> **Stored items from a collection**:
===

(* ===== verification/CensusTheorems.v ===== *)
(** * Breadth: isolation and the census

    The isolation classifier against the geometry it approximates with
    buckets.  What the census counts, for every cohort the reader answers for:
    the selected clients are those whose evidence proves the view bar, the
    eligible ones are partitioned by what their evidence says, and the
    instances' censuses add up to the pooled one. *)

From S2P Require Import Prelude PyStruct PyText PyFloat PyJson PyWire AgentInboundTheorems PyArith GapLedger LedgerTheorems Replication Correlator AgentControl Evidence Roster Depth Breadth.

#[local] Open Scope Z_scope.

(** ** Counting *)

Lemma sum_of_cons {A} (f : A → Z) x l : sum_of f (x :: l) = f x + sum_of f l.
Proof. done. Qed.

Lemma sum_of_app {A} (f : A → Z) l k : sum_of f (l ++ k) = sum_of f l + sum_of f k.
Proof. induction l as [|x l IH]; [done|]. rewrite <- app_comm_cons, !sum_of_cons, IH. lia. Qed.

Lemma sum_of_ext {A} (f g : A → Z) l : (∀ x, x ∈ l → f x = g x) → sum_of f l = sum_of g l.
Proof.
  induction l as [|x l IH]; intros Hfg; [done|]. rewrite !sum_of_cons, IH by set_solver.
  by rewrite Hfg by set_solver.
Qed.

Lemma zlen_filter_cons {A} (P : A → Prop) `{∀ x, Decision (P x)} x l :
  zlen (filter P (x :: l)) = (if decide (P x) then 1 else 0) + zlen (filter P l).
Proof. rewrite filter_cons. unfold zlen. case_decide; cbn [length]; lia. Qed.

(** Bucket sizes summed over distinct keys count the elements under any of them. *)
Lemma sum_buckets {A K} `{EqDecision K} (f : A → K) (keys : list K) (l : list A) : NoDup keys →
  sum_of (λ k, zlen (filter (λ a, f a = k) l)) keys = zlen (filter (λ a, f a ∈ keys) l).
Proof.
  intros Hn. induction l as [|a l IH].
  { clear Hn. induction keys as [|k keys IHk]; [done|]. by rewrite sum_of_cons, IHk. }
  rewrite zlen_filter_cons, <- IH. clear IH.
  rewrite (sum_of_ext _ (λ k, (if decide (f a = k) then 1 else 0) + zlen (filter (λ a, f a = k) l))) by (intros; by rewrite zlen_filter_cons).
  induction keys as [|k keys IHk].
  { cbn. rewrite decide_False by set_solver. done. }
  apply NoDup_cons in Hn as [Hk Hn]. specialize (IHk Hn). rewrite !sum_of_cons, IHk. cbn beta.
  destruct (decide (f a = k)) as [<-|Hne].
  - rewrite decide_False by done. rewrite decide_True by set_solver. lia.
  - destruct (decide (f a ∈ keys)); [rewrite decide_True by set_solver|rewrite decide_False by set_solver]; lia.
Qed.

Lemma size_filter {V} (P : Z * V → Prop) `{∀ a, Decision (P a)} (m : gmap Z V) : size (filter P m) = length (filter P (map_to_list m)).
Proof.
  rewrite <- length_map_to_list. apply Permutation_length, NoDup_Permutation; [apply NoDup_map_to_list|apply NoDup_filter, NoDup_map_to_list|].
  intros [i x]. rewrite elem_of_map_to_list, list_elem_of_filter, elem_of_map_to_list, map_lookup_filter_Some. tauto.
Qed.

(** ** Neighborhoods *)

(** Two cells within the radius on every axis. *)
Definition near (cell_radius : Z) (c d : cell) : Prop :=
  let '(cx, cy, cz) := c in
  let '(dx, dy, dz) := d in
  Z.abs (dx - cx) ≤ cell_radius ∧ Z.abs (dy - cy) ≤ cell_radius ∧ Z.abs (dz - cz) ≤ cell_radius.

#[global] Instance near_dec r c d : Decision (near r c d).
Proof. destruct c as [[cx cy] cz], d as [[dx dy] dz]. cbn. apply _. Defined.

Lemma elem_of_neighborhood r c d : d ∈ neighborhood r c ↔ near r c d.
Proof.
  destruct c as [[cx cy] cz], d as [[dx dy] dz]. cbn. rewrite !list_elem_of_bind. split.
  - intros (x & Hx & Hx'). apply list_elem_of_bind in Hx as (y & Hy & Hy'). apply list_elem_of_bind in Hy as (z & Hz & Hz').
    apply list_elem_of_singleton in Hz as [= -> -> ->]. apply elem_of_seqZ in Hx', Hy', Hz'. lia.
  - intros (Hx & Hy & Hz). exists (dx - cx). split; [|apply elem_of_seqZ; lia]. apply list_elem_of_bind. exists (dy - cy).
    split; [|apply elem_of_seqZ; lia]. apply list_elem_of_bind. exists (dz - cz). split; [|apply elem_of_seqZ; lia].
    apply list_elem_of_singleton. repeat f_equal; lia.
Qed.

Lemma NoDup_bind_inj {A B} (f : A → list B) (l : list A) : NoDup l → (∀ x, NoDup (f x)) →
  (∀ x y b, b ∈ f x → b ∈ f y → x = y) → NoDup (l ≫= f).
Proof.
  intros Hl Hf Hi. induction l as [|x l IH]; [constructor|]. apply NoDup_cons in Hl as [Hx Hl]. cbn.
  apply NoDup_app. split; [done|]. split; [|auto]. intros b Hb (y & Hy & Hyl)%list_elem_of_bind. by rewrite (Hi x y b) in Hx.
Qed.

Lemma NoDup_neighborhood r c : NoDup (neighborhood r c).
Proof.
  destruct c as [[cx cy] cz]. cbn. pose proof (NoDup_seqZ (- r) (2 * r + 1)) as Hn.
  apply NoDup_bind_inj; [done| |].
  - intros x. apply NoDup_bind_inj; [done| |].
    + intros y. apply NoDup_bind_inj; [done|intros; apply NoDup_singleton|].
      intros z z' b ->%list_elem_of_singleton [= ?]%list_elem_of_singleton. lia.
    + intros y y' b (z & ->%list_elem_of_singleton & _)%list_elem_of_bind (z' & [= ? ?]%list_elem_of_singleton & _)%list_elem_of_bind. lia.
  - intros x x' b (y & (z & ->%list_elem_of_singleton & _)%list_elem_of_bind & _)%list_elem_of_bind
      (y' & (z' & [= ? ? ?]%list_elem_of_singleton & _)%list_elem_of_bind & _)%list_elem_of_bind. lia.
Qed.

===

> **The task**:
The data above should be duplicated exactly and completely.

> **Result**:
(* ===== verification/CensusTheorems.v ===== *)
(** * Breadth: isolation and the census

    The isolation classifier against the geometry it approximates with
    buckets.  What the census counts, for every cohort the reader answers for:
    the selected clients are those whose evidence proves the view bar, the
    eligible ones are partitioned by what their evidence says, and the
    instances' censuses add up to the pooled one. *)

From S2P Require Import Prelude PyStruct PyText PyFloat PyJson PyWire AgentInboundTheorems PyArith GapLedger LedgerTheorems Replication Correlator AgentControl Evidence Roster Depth Breadth.

#[local] Open Scope Z_scope.

(** ** Counting *)

Lemma sum_of_cons {A} (f : A → Z) x l : sum_of f (x :: l) = f x + sum_of f l.
Proof. done. Qed.

Lemma sum_of_app {A} (f : A → Z) l k : sum_of f (l ++ k) = sum_of f l + sum_of f k.
Proof. induction l as [|x l IH]; [done|]. rewrite <- app_comm_cons, !sum_of_cons, IH. lia. Qed.

Lemma sum_of_ext {A} (f g : A → Z) l : (∀ x, x ∈ l → f x = g x) → sum_of f l = sum_of g l.
Proof.
  induction l as [|x l IH]; intros Hfg; [done|]. rewrite !sum_of_cons, IH by set_solver.
  by rewrite Hfg by set_solver.
Qed.

Lemma zlen_filter_cons {A} (P : A → Prop) `{∀ x, Decision (P x)} x l :
  zlen (filter P (x :: l)) = (if decide (P x) then 1 else 0) + zlen (filter P l).
Proof. rewrite filter_cons. unfold zlen. case_decide; cbn [length]; lia. Qed.

(** Bucket sizes summed over distinct keys count the elements under any of them. *)
Lemma sum_buckets {A K} `{EqDecision K} (f : A → K) (keys : list K) (l : list A) : NoDup keys →
  sum_of (λ k, zlen (filter (λ a, f a = k) l)) keys = zlen (filter (λ a, f a ∈ keys) l).
Proof.
  intros Hn. induction l as [|a l IH].
  { clear Hn. induction keys as [|k keys IHk]; [done|]. by rewrite sum_of_cons, IHk. }
  rewrite zlen_filter_cons, <- IH. clear IH.
  rewrite (sum_of_ext _ (λ k, (if decide (f a = k) then 1 else 0) + zlen (filter (λ a, f a = k) l))) by (intros; by rewrite zlen_filter_cons).
  induction keys as [|k keys IHk].
  { cbn. rewrite decide_False by set_solver. done. }
  apply NoDup_cons in Hn as [Hk Hn]. specialize (IHk Hn). rewrite !sum_of_cons, IHk. cbn beta.
  destruct (decide (f a = k)) as [<-|Hne].
  - rewrite decide_False by done. rewrite decide_True by set_solver. lia.
  - destruct (decide (f a ∈ keys)); [rewrite decide_True by set_solver|rewrite decide_False by set_solver]; lia.
Qed.

Lemma size_filter {V} (P : Z * V → Prop) `{∀ a, Decision (P a)} (m : gmap Z V) : size (filter P m) = length (filter P (map_to_list m)).
Proof.
  rewrite <- length_map_to_list. apply Permutation_length, NoDup_Permutation; [apply NoDup_map_to_list|apply NoDup_filter, NoDup_map_to_list|].
  intros [i x]. rewrite elem_of_map_to_list, list_elem_of_filter, elem_of_map_to_list, map_lookup_filter_Some. tauto.
Qed.

(** ** Neighborhoods *)

(** Two cells within the radius on every axis. *)
Definition near (cell_radius : Z) (c d : cell) : Prop :=
  let '(cx, cy, cz) := c in
  let '(dx, dy, dz) := d in
  Z.abs (dx - cx) ≤ cell_radius ∧ Z.abs (dy - cy) ≤ cell_radius ∧ Z.abs (dz - cz) ≤ cell_radius.

#[global] Instance near_dec r c d : Decision (near r c d).
Proof. destruct c as [[cx cy] cz], d as [[dx dy] dz]. cbn. apply _. Defined.

Lemma elem_of_neighborhood r c d : d ∈ neighborhood r c ↔ near r c d.
Proof.
  destruct c as [[cx cy] cz], d as [[dx dy] dz]. cbn. rewrite !list_elem_of_bind. split.
  - intros (x & Hx & Hx'). apply list_elem_of_bind in Hx as (y & Hy & Hy'). apply list_elem_of_bind in Hy as (z & Hz & Hz').
    apply list_elem_of_singleton in Hz as [= -> -> ->]. apply elem_of_seqZ in Hx', Hy', Hz'. lia.
  - intros (Hx & Hy & Hz). exists (dx - cx). split; [|apply elem_of_seqZ; lia]. apply list_elem_of_bind. exists (dy - cy).
    split; [|apply elem_of_seqZ; lia]. apply list_elem_of_bind. exists (dz - cz). split; [|apply elem_of_seqZ; lia].
    apply list_elem_of_singleton. repeat f_equal; lia.
Qed.

Lemma NoDup_bind_inj {A B} (f : A → list B) (l : list A) : NoDup l → (∀ x, NoDup (f x)) →
  (∀ x y b, b ∈ f x → b ∈ f y → x = y) → NoDup (l ≫= f).
Proof.
  intros Hl Hf Hi. induction l as [|x l IH]; [constructor|]. apply NoDup_cons in Hl as [Hx Hl]. cbn.
  apply NoDup_app. split; [done|]. split; [|auto]. intros b Hb (y & Hy & Hyl)%list_elem_of_bind. by rewrite (Hi x y b) in Hx.
Qed.

Lemma NoDup_neighborhood r c : NoDup (neighborhood r c).
Proof.
  destruct c as [[cx cy] cz]. cbn. pose proof (NoDup_seqZ (- r) (2 * r + 1)) as Hn.
  apply NoDup_bind_inj; [done| |].
  - intros x. apply NoDup_bind_inj; [done| |].
    + intros y. apply NoDup_bind_inj; [done|intros; apply NoDup_singleton|].
      intros z z' b ->%list_elem_of_singleton [= ?]%list_elem_of_singleton. lia.
    + intros y y' b (z & ->%list_elem_of_singleton & _)%list_elem_of_bind (z' & [= ? ?]%list_elem_of_singleton & _)%list_elem_of_bind. lia.
  - intros x x' b (y & (z & ->%list_elem_of_singleton & _)%list_elem_of_bind & _)%list_elem_of_bind
      (y' & (z' & [= ? ? ?]%list_elem_of_singleton & _)%list_elem_of_bind & _)%list_elem_of_bind. lia.
Qed.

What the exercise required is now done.